■ **About this task**: Retype, exactly as they appear below, the lines between the line holding "tp_HTTPHeaders : list string;" and the line holding "tt_SubTasks : option", both ends included.
_____
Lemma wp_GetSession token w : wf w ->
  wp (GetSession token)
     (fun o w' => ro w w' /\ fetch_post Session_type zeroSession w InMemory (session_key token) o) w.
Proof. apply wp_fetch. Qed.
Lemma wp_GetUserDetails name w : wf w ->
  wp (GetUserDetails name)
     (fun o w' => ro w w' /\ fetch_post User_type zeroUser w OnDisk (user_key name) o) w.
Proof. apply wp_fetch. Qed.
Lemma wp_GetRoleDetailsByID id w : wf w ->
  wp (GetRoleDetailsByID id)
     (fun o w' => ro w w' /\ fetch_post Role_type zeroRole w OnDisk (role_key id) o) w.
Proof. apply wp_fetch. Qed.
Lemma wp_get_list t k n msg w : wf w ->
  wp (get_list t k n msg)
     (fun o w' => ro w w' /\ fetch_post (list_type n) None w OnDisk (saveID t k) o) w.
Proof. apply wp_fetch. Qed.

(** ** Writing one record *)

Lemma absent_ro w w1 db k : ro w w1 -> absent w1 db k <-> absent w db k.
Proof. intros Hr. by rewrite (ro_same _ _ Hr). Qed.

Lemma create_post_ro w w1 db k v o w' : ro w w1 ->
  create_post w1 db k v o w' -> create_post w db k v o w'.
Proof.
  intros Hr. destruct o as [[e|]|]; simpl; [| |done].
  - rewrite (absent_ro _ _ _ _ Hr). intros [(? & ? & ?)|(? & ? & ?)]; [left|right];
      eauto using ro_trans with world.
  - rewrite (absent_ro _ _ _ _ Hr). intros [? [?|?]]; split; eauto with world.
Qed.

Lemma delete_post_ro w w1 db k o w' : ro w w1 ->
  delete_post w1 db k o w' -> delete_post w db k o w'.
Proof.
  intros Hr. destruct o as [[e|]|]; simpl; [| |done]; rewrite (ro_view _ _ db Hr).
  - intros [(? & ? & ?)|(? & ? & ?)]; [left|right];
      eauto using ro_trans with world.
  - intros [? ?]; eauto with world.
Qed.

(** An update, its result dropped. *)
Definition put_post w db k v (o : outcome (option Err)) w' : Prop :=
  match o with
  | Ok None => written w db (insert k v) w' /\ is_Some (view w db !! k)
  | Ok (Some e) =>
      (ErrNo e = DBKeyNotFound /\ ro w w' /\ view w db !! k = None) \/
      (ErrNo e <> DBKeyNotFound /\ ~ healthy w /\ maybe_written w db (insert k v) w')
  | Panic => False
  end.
_____
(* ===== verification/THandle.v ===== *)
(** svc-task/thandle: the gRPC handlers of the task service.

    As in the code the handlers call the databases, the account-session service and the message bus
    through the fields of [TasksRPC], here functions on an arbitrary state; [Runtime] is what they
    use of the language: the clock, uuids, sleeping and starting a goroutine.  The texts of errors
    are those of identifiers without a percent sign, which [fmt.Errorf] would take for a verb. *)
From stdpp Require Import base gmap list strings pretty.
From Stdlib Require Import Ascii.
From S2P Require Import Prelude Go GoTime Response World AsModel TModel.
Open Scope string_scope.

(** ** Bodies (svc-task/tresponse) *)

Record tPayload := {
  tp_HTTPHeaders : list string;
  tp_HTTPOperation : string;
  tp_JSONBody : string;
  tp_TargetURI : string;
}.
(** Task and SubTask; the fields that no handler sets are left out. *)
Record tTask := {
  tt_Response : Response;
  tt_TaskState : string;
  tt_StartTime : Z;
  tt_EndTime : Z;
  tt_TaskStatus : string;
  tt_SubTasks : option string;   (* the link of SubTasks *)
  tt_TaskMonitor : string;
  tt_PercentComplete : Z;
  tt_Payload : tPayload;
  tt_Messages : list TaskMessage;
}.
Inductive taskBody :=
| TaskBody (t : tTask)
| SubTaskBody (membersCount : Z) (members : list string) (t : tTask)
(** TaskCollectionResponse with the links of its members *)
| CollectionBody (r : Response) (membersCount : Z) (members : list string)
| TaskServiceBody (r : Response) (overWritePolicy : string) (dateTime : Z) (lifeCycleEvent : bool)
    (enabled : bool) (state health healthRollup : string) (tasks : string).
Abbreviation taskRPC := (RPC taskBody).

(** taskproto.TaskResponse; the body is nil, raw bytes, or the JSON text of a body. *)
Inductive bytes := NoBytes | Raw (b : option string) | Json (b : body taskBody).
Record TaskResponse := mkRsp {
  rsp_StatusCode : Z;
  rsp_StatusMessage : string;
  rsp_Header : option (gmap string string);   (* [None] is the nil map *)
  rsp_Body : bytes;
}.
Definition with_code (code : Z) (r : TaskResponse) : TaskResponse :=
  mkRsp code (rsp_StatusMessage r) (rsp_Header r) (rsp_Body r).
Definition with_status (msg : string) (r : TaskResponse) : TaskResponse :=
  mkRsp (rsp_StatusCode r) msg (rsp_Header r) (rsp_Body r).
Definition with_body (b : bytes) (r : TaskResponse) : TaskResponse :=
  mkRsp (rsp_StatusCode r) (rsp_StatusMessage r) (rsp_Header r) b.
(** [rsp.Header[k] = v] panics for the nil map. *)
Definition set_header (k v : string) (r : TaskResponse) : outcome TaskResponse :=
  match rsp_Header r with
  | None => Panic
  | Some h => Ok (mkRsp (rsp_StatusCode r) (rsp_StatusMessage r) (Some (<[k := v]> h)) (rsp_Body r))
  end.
_____
■ **Result**:
  tp_HTTPHeaders : list string;
  tp_HTTPOperation : string;
  tp_JSONBody : string;
  tp_TargetURI : string;
}.
(** Task and SubTask; the fields that no handler sets are left out. *)
Record tTask := {
  tt_Response : Response;
  tt_TaskState : string;
  tt_StartTime : Z;
  tt_EndTime : Z;
  tt_TaskStatus : string;
  tt_SubTasks : option string;   (* the link of SubTasks *)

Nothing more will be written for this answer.